Preferably, the cable running roller structure comprises a fixed lug plate, a flashing lamp row, a driving motor, a roller and a connecting shaft, wherein the flashing lamp row is connected to the middle position of the lower part of the front surface of the fixed lug plate through a screw; the driving motor is connected to the upper part of the rear surface of the fixed lug plate through a bolt; the connecting shaft is connected to an output shaft of the driving motor through a coupling; the roller is sleeved in the middle of the outer surface of the connecting shaft.

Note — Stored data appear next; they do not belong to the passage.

(* ===== verification/CloseRace.v ===== *)
(** * Sending and closing at the same time

    [close] clears the key before it leaves the [Active] state, and
    [send_audio] checks the state before it reads the key and falls back to
    cleartext without one.  Until a session is closed all its audio is sealed;
    an interleaving with [close] sends a frame in the clear. *)

From S2P Require Import Prelude.
From S2P Require Import CoreTypes.
From S2P Require Import Header.
From S2P Require Import Packet.
From S2P Require Import Message.
From S2P Require Import SessionFsm.
From S2P Require Import Crypto.
From S2P Require Import Fec.
From S2P Require Import JitterBuffer.
From S2P Require Import Ieee.
From S2P Require Import Metrics.
From S2P Require Import Congestion.
From S2P Require Import Transport.
From S2P Require Import Session.
From S2P Require Import SessionSeq.
From S2P Require Import Audio.
From S2P Require Import Handshake.
From S2P Require Import Agreement.
From S2P Require Import SessionTypes.
From S2P Require Import Task.
From S2P Require Import JitterTasks.
From S2P Require Import MetricTasks.
From S2P Require Import Tasks.
From S2P Require Import HandshakeTasks.
From S2P Require Import Interleave.
From S2P Require Import ConcurrentTypes.
From S2P Require Import ConcurrentSeq.
From stdpp Require Import strings list relations.
#[local] Open Scope Z_scope.

(** ** Audio is sealed until the session is closed *)

Create HintDb secures discriminated.

Section secrecy.
Context `{Env} `{Aead}.

Definition audio_type (code : Z) : Prop :=
  code = MessageType_code AudioFrame ∨ code = MessageType_code AudioFec.

(** A packet that, if it carries audio, is marked as encrypted and, if it is
    marked so, was sealed under its own nonce. *)
Definition secret (h : PacketHeader) (payload : list Z) : Prop :=
  (audio_type (ph_msg_type h) → Flags_contains (ph_flags h) Flags_ENCRYPTED = true)
  ∧ sealed_as h payload.

Definition secret_packet (d : list Z) : Prop :=
  ∃ h payload buf n out,
    PacketBuilder_encode h payload buf = Ok (n, out) ∧ d = take n out ∧ secret h payload.

(** The ghost state is whether the thread knows that the session is being
    closed; until it is, there is a key and all packets are secret. *)
Definition secret_inv (g : bool) (w : World) : Prop :=
  (g = true → s_closed (w_sess w) = true)
  ∧ (s_closed (w_sess w) = false →
     is_Some (s_encrypt_key (w_sess w)) ∧ Forall (λ dp, secret_packet dp.1) (w_out w)).

Definition stays_closed (w w' : World) : Prop :=
  s_closed (w_sess w) = true → s_closed (w_sess w') = true.

Definition secret_rules : rules bool := mkRules
  secret_inv (λ _ w w' _, stays_closed w w') (λ _ g g', g' = g) (λ _ g g', g' = g).

Definition secures {A} (g : bool) (t : task A) (Q : A → bool → Prop) : Prop :=
  twp secret_rules t g (λ o g', match o with Done a => Q a g' | _ => True end).

Definition whatever {A} (_ : A) (_ : bool) : Prop := True.

(** Steps that touch neither the wire nor the closing flag, and leave a key
    where there was one. *)
Definition calm {A} (m : SM A) : Prop := ∀ w,
  s_closed (w_sess (m w).1) = s_closed (w_sess w)
  ∧ (is_Some (s_encrypt_key (w_sess w)) → is_Some (s_encrypt_key (w_sess (m w).1)))
  ∧ w_out (m w).1 = w_out w.

Lemma calm_local {A} (m : SM A) : (∀ w, (m w).1 = w) → calm m.
Proof. intros Hm w. by rewrite Hm. Qed.
Lemma calm_clock : calm micros_since_epoch.
Proof. by intros w. Qed.
Lemma calm_recv : calm recv.
Proof. by intros w. Qed.
Lemma calm_next_sequence : calm next_sequence.
Proof. by intros w. Qed.
Lemma calm_next_audio_seq : calm next_audio_seq.
Proof. by intros w. Qed.
Lemma calm_modify f :
  (∀ s, s_closed (f s) = s_closed s
        ∧ (is_Some (s_encrypt_key s) → is_Some (s_encrypt_key (f s)))) → calm (modify f).
Proof. intros Hf w. destruct (Hf (w_sess w)). by split_and!. Qed.
Lemma calm_transition e : calm (transition e).
Proof. intros w. unfold transition. by destruct (SessionStateMachine_transition _ _). Qed.
Lemma calm_bind {A B} (m : SM A) (f : A → SM B) :
  calm m → (∀ a, calm (f a)) → calm (m ≫= f).
Proof.
  intros Hm Hf w. unfold mbind, SM_bind. specialize (Hm w).
  destruct (m w) as [w1 [a|e|]]; [|done..]. simpl in Hm. destruct (Hf a w1) as (? & ? & ?), Hm as (? & ? & ?).
  split_and!; [congruence|auto|congruence].
Qed.
Lemma calm_transition_or e why : calm (transition_or e why).
Proof. apply calm_bind; [apply calm_transition|]. intros []; by apply calm_local. Qed.

Lemma secures_bind {A B} g (t : task A) (f : A → task B) P Q :
  secures g t P → (∀ a g', P a g' → secures g' (f a) Q) → secures g (t ≫= f) Q.
Proof.
  intros Ht Hf. apply twp_bind. eapply twp_mono; [|exact Ht]. intros [a|e|] g'; simpl; [|done..].
  apply Hf.
Qed.
Lemma secures_lock {A} g l (t : task A) Q : secures g t Q → secures g (with_lock l t) Q.
Proof.
  intros Ht. apply (twp_with_lock _ _ _ _ g); [done|]. eapply twp_mono; [|exact Ht].
  intros o g' Ho. by exists g'.
Qed.
Lemma secures_ignore {A} g (t : task A) Q : secures g t Q → secures g (tignore t) whatever.
Proof. intros Ht. apply twp_ignore. eapply twp_mono; [|exact Ht]. by intros [] ?. Qed.
Lemma secures_catch {A} g (t : task A) Q : secures g t Q → secures g (tcatch t) whatever.
Proof. intros Ht. apply twp_bind_o. eapply twp_mono; [|exact Ht]. by intros [] ?. Qed.
Lemma secures_value {A} g (m : SM A) (Q : A → bool → Prop) :
  calm m → (∀ w a, (m w).2 = Done a → Q a g) → secures g (act m) Q.
Proof.
  intros Hm HQ. apply twp_act. intros w [Hg Hw]. destruct (Hm w) as (Hc & Hk & Ho). exists g.
  split; [|split].
  - split; rewrite Hc; [done|]. intros Hcl. rewrite Ho. destruct (Hw Hcl). auto.
  - unfold r_step, secret_rules, stays_closed. by rewrite Hc.
  - specialize (HQ w). destruct (m w).2; auto.
Qed.
Lemma secures_calm {A} g (m : SM A) : calm m → secures g (act m) whatever.
Proof. intros Hm. by apply secures_value. Qed.
Lemma secures_skip {A B} g (m : SM A) (f : A → task B) Q :
  calm m → (∀ a, secures g (f a) Q) → secures g (act m ≫= f) Q.
Proof.
  intros Hm Hf. apply (secures_bind _ _ _ (λ _ g', g' = g)); [by apply secures_value|]. by intros a g' ->.
Qed.
End secrecy.

#[export] Hint Resolve calm_clock calm_recv calm_transition calm_transition_or calm_next_sequence
  calm_next_audio_seq : gs.

(** Follows the structure of a computation, and of a task. *)
Ltac calm :=
  repeat (intros; cbv zeta; first
    [ solve [auto with gs]
    | match goal with
      | |- calm (modify _) => apply calm_modify; intros ?; split; simpl; eauto
      | |- calm (count _) => apply calm_modify; intros ?; split; simpl; eauto
      | |- calm (_ ≫= _) => apply calm_bind
      | |- calm (match ?x with _ => _ end) => destruct x
      | |- calm _ => apply calm_local; done
      end ]).
Ltac secures :=
  repeat (intros; cbv zeta; match goal with
    | |- secures _ (mret _) _ => exact I
    | |- secures _ (tthrow _) _ => exact I
    | |- secures _ (act _) _ => apply secures_calm; solve [calm]
    | |- secures _ _ _ => solve [auto with secures]
    | |- secures _ (tignore _) _ => eapply secures_ignore
    | |- secures _ (tcatch _) _ => eapply secures_catch
    | |- secures _ (with_lock _ _) _ => apply secures_lock
    | |- secures _ (_ ≫= _) _ => apply (secures_bind _ _ _ whatever)
    | |- secures _ (match ?x with _ => _ end) _ => destruct x
    end); intros.

Section secrecy_ops.
Context `{Env} `{Aead} `{Kex}.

Preferably, the telescopic fixing plate structure comprises an inclined supporting plate, a primary fixing plate, a telescopic rod, a secondary fixing plate and a hydraulic cylinder, wherein the primary fixing plate is connected to the middle position of the right side of the inclined supporting plate through a bolt; one end of the telescopic rod is connected to the lower part of the rear surface of the first-stage fixing plate in a shaft mode, and the other end of the telescopic rod is connected to the upper side inside the hydraulic cylinder in an inserting mode; the hydraulic cylinder is coupled to the upper part of the rear surface of the secondary fixing plate.

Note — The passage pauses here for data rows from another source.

(* ===== verification/JitterRace.v ===== *)
(** * The jitter buffer between two threads

    [gravital-talk-transport/src/jitter_buffer.rs] is documented as safe for
    one producer and one consumer.  Here the two run interleaved at the level
    of the buffer's atomics ([JitterTasks.v]): one thread pushes frames, the
    other pops them with deadlines. *)

From Stdlib Require Import Sorted.
From S2P Require Import Prelude.
From S2P Require Import CoreTypes.
From S2P Require Import JitterBuffer.
From S2P Require Import Transport.
From S2P Require Import Session.
From S2P Require Import Agreement.
From S2P Require Import Task.
From S2P Require Import JitterTasks.
From S2P Require Import Interleave.
From stdpp Require Import strings list relations.
#[local] Open Scope Z_scope.

(** ** The two threads *)

(** Pushes the frames in turn and returns those that were accepted. *)
Fixpoint produce (frames : list Frame) : task (list Frame) :=
  match frames with
  | [] => mret []
  | f :: frames =>
      accepted ← jb_push_t f;
      rest ← produce frames;
      mret (if accepted : bool then f :: rest else rest)
  end.

(** Pops once for each pair of current time and deadline, and returns the
    frames it gets. *)
Fixpoint consume (pops : list (Z * Z)) : task (list Frame) :=
  match pops with
  | [] => mret []
  | (now_us, deadline_us) :: pops =>
      popped ← jb_pop_with_deadline_t now_us deadline_us;
      rest ← consume pops;
      mret (match popped with Some f => f :: rest | None => rest end)
  end.

Record duo : Type := mkDuo {
  du_world : World;
  du_producer : task (list Frame);
  du_consumer : task (list Frame);
}.

Inductive duo_step : duo → duo → Prop :=
  | DuoProducer w w' tp tp' tc :
      steps_to tp w w' tp' → duo_step (mkDuo w tp tc) (mkDuo w' tp' tc)
  | DuoConsumer w w' tp tc tc' :
      steps_to tc w w' tc' → duo_step (mkDuo w tp tc) (mkDuo w' tp tc').

(** ** One of two threads

    The invariant [I] relates the ghost states of the two threads and the
    buffer; a step of one thread keeps it whatever the state of the other. *)

Section role.
Context {G G' : Type} (I : G → G' → JitterBuffer → Prop).

Definition jb_of (w : World) : JitterBuffer := s_jitter (w_sess w).

Definition role_rules : rules G := mkRules
  (λ g w, ∃ g', I g g' (jb_of w))
  (λ g w w' g1, ∀ g', I g g' (jb_of w) → I g1 g' (jb_of w'))
  (λ _ _ _, False) (λ _ _ _, False).

(** [t] keeps the invariant, neither fails nor panics, and ends in [Q]. *)
Definition role {A} (g : G) (t : task A) (Q : A → G → Prop) : Prop :=
  twp role_rules t g (λ o g', match o with Done a => Q a g' | _ => False end).

Lemma role_ret {A} g (a : A) (Q : A → G → Prop) : Q a g → role g (mret a) Q.
Proof. done. Qed.
Lemma role_bind {A B} g (t : task A) (f : A → task B) P Q :
  role g t P → (∀ a g', P a g' → role g' (f a) Q) → role g (t ≫= f) Q.
Proof.
  intros Ht Hf. apply twp_bind. eapply twp_mono; [|exact Ht]. intros [a|e|] g'; simpl; [|done..].
  apply Hf.
Qed.
Lemma role_mono {A} g (t : task A) (P Q : A → G → Prop) :
  (∀ a g', P a g' → Q a g') → role g t P → role g t Q.
Proof. intros HPQ. apply twp_mono. intros [] ?; auto. Qed.

(** One step, with the ghost state after it. *)
Lemma role_act {A} g (m : SM A) (Q : A → G → Prop) :
  (∀ w, (∃ g', I g g' (jb_of w)) →
   ∃ a g1, (m w).2 = Done a ∧ Q a g1
     ∧ ∀ g', I g g' (jb_of w) → I g1 g' (jb_of (m w).1)) →
  role g (act m) Q.
Proof.
  intros Hm. apply twp_act. intros w Hw. destruct (Hm w Hw) as (a & g1 & Ha & HQ & Hs).
  exists g1. rewrite Ha. destruct Hw as [g' Hg']. split; [by exists g'; apply Hs|]. by split.
Qed.
Lemma role_load {A} g (f : JitterBuffer → A) (Q : A → G → Prop) :
  (∀ jb, (∃ g', I g g' jb) → ∃ g1, Q (f jb) g1 ∧ ∀ g', I g g' jb → I g1 g' jb) →
  role g (jb_load f) Q.
Proof.
  intros Hf. apply role_act. intros w Hw. destruct (Hf _ Hw) as (g1 & HQ & Hs).
  by exists (f (jb_of w)), g1.
Qed.
Lemma role_store g f g1 (Q : unit → G → Prop) :
  (∀ jb g', I g g' jb → I g1 g' (f jb)) → Q tt g1 → role g (jb_store f) Q.
Proof.
  intros Hf HQ. apply role_act. intros w _. exists tt, g1. split; [done|]. split; [done|].
  intros g'. apply Hf.
Qed.
Lemma role_slot_ref g q (Q : nat → G → Prop) :
  u32 q → (∀ jb g', I g g' jb → jb_typed jb) →
  (∀ jb, (∃ g', I g g' jb) → Q (slot_index jb q) g) → role g (slot_ref q) Q.
Proof.
  intros Hq Ht HQ. apply role_act. intros w Hw. exists (slot_index (jb_of w) q), g.
  destruct Hw as [g' Hg'] eqn:E. destruct (slot_typed_at (jb_of w) q) as (sl & Hsl & _);
    [by eapply Ht|ulia|].
  unfold mbind, SM_bind, may_panic. simpl. fold (jb_of w). rewrite Hsl. simpl.
  split_and!; [done| |done]. apply HQ. by exists g'.
Qed.
End role.

(** ** The invariant *)

Section invariant.
Context (frames : list Frame) (mask : Z) (lossless : bool).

Preferably, the anti-collision buffer cylinder is a cylindrical EVA plastic cylinder.

Preferably, the driving wheel is a rubber wheel with the diameter of ten centimeters to fifteen centimeters; the universal wheel adopts a rubber wheel with the diameter of five centimeters to eight centimeters.

Preferably, the 2 bolt mechanical clamping hands on the mounting sleeve are arranged oppositely; the right end of the bolt mechanical clamping hand is integrally provided with a magnet block.

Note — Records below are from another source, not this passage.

(** PCM is lossless: a frame of exactly the configured number of samples
    is encoded into two bytes per sample when the output buffer has room,
    leaving the rest of the buffer alone, and decoding these bytes into any
    buffer with room restores the samples and reports one frame's samples per
    channel; a frame of any other length, or an output buffer without room,
    is refused with the sizes, and so is a payload of odd length. *)
Theorem pcm_roundtrip c pcm out :
  1 ≤ pcm_channels c → Forall i16 pcm →
  (length pcm ≠ total_samples c →
     PcmCodec_encode c pcm out = Err (CeFrameSizeMismatch (total_samples c) (length pcm)))
  ∧ (length pcm = total_samples c → (length out < pcm_wire_bytes c)%nat →
       PcmCodec_encode c pcm out = Err (CeBufferTooSmall (pcm_wire_bytes c) (length out)))
  ∧ (length pcm = total_samples c → (pcm_wire_bytes c ≤ length out)%nat →
       ∃ out', PcmCodec_encode c pcm out = Ok (out', pcm_wire_bytes c)
         ∧ length out' = length out ∧ bytes (take (pcm_wire_bytes c) out')
         ∧ drop (pcm_wire_bytes c) out' = drop (pcm_wire_bytes c) out
         ∧ ∀ buf, (total_samples c ≤ length buf)%nat →
             PcmCodec_decode c (take (pcm_wire_bytes c) out') buf
             = Ok (pcm ++ drop (total_samples c) buf, samples_per_channel c))
  ∧ (∀ bs buf, (length bs mod 2 ≠ 0)%nat → is_ok (PcmCodec_decode c bs buf) = false).
Proof.
  intros Hch Hi. split_and!.
  - intros Hne. unfold PcmCodec_encode. by rewrite (proj2 (Nat.eqb_neq _ _)).
  - intros Heq Hlt. unfold PcmCodec_encode. rewrite Heq, Nat.eqb_refl. cbn [negb].
    by rewrite (proj2 (Nat.ltb_lt _ _)).
  - intros Heq Hle. rewrite PcmCodec_encode_ok by done.
    assert (length (le_bytes pcm) = pcm_wire_bytes c) as Hl
      by (rewrite length_le_bytes, Heq; done).
    eexists. split; [done|]. rewrite length_app, Hl, length_drop.
    rewrite take_app_length', drop_app_length' by done.
    split_and!; [lia|apply bytes_le_bytes|done|].
    intros buf Hbuf. rewrite PcmCodec_decode_ok by (done || lia). rewrite Heq. f_equal. f_equal.
    rewrite Z.max_l by lia. unfold total_samples. apply Nat.div_mul. lia.
  - intros bs buf Hodd. unfold PcmCodec_decode. by rewrite (proj2 (Nat.eqb_neq _ _)).
Qed.

Lemma pcm_roundtrip_witness :
  let c := PcmCodec_new 8000 1 1 in
  let pcm := [0; 1; -1; 32767; -32768; 300; -300; 7] in
  ∃ out', PcmCodec_encode c pcm (replicate 20 0) = Ok (out', 16%nat)
    ∧ PcmCodec_decode c (take 16 out') (replicate 8 0) = Ok (pcm, 8%nat).
Proof.
  intros c pcm.
  destruct (pcm_roundtrip c pcm (replicate 20 0)) as (_ & _ & Hok & _);
    [vm_compute; discriminate|repeat (constructor; [vm_compute; split; [discriminate|reflexivity]|]);
     constructor|].
  destruct (Hok eq_refl) as (out' & He & _ & _ & _ & Hd); [vm_compute; lia|].
  exists out'. split; [exact He|]. exact (Hd (replicate 8 0) ltac:(vm_compute; lia)).
Defined.

(** A code survives the handshake byte, and the local choice is always a
    codec of this build. *)
Lemma CodecId_code_roundtrip code : CodecId_code (CodecId_from_code code) = code.
Proof. unfold CodecId_from_code. repeat case_match; cbn; lia. Qed.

Preferably, the inclined supporting plate penetrates through a groove formed in the middle of the inner portion of the supporting plate.

Preferably, the upper mounting plate is connected with the support plate; the lower mounting plate is connected with the base of the machine vehicle.

Preferably, the anti-falling baffle is transversely arranged at the inner upper side position of the shock absorption cylinder.

Preferably, the mounting seat is connected with the inclined strut plate.

Preferably, the fixing ear plate is connected with the U-shaped fixing frame.

Preferably, the inclined supporting plate is coupled to the left side of the upper surface of the base of the machine tool; the inclined supporting plate is positioned at the right side of the lower mounting plate arranged at the left side; the secondary fixing plate is connected to the right side of the upper surface of the machine vehicle base through a bolt; the second grade fixed plate set up the right side position at the fagging.

Preferably, the signal receiver, the control switch, the double-output shaft motor and the flashing lamp bank are respectively and electrically connected with the central processing unit; the signal receiver, the control switch, the double-output shaft motor, the bidirectional motor, the hydraulic cylinder, the driving motor and the flashing lamp bank are respectively and electrically connected with the storage battery; the control switch is electrically connected with the storage battery.

Preferably, the motor with double output shafts is a motor with model number of 5840-31 zy; the bidirectional motor is a motor with the model number YYHS-40; the signal receiver is a receiver with model number ZLSN 7104; the central processor is a processor with the model of 2620v 4.

Compared with the prior art, the invention has the beneficial effects that:

1. according to the invention, the arrangement of the bidirectional motor and the bolt mechanical clamping hand is beneficial to dismounting and mounting the bolt and the nut on the electrical equipment, and the labor efficiency is improved.

2. According to the bolt mechanical gripper, the magnet block is integrally arranged at the right end of the bolt mechanical gripper, so that the bolt and the nut can be adsorbed conveniently, and the bolt and the nut are prevented from falling off.

3. In the invention, the arrangement of the damping cylinder, the damping buffer rod and the damping spring is beneficial to playing a damping role in the robot walking process, and the accuracy of an instrument is ensured.

4. In the invention, the arrangement of the flashing light bar is beneficial to playing a role of reminding when the robot works at night, and the position of the robot is convenient to identify.

5. According to the invention, the arrangement of the cable traction ring is beneficial to hanging the electric cable, so that the cable is convenient to drag.

6. According to the invention, the arrangement of the triangular wheel frame and the universal wheels is beneficial to the robot to walk on uneven ground, and the moving speed is improved.

7. According to the invention, the anti-collision buffer cylinder is arranged, so that the robot can play a buffer role when reaching a specified position.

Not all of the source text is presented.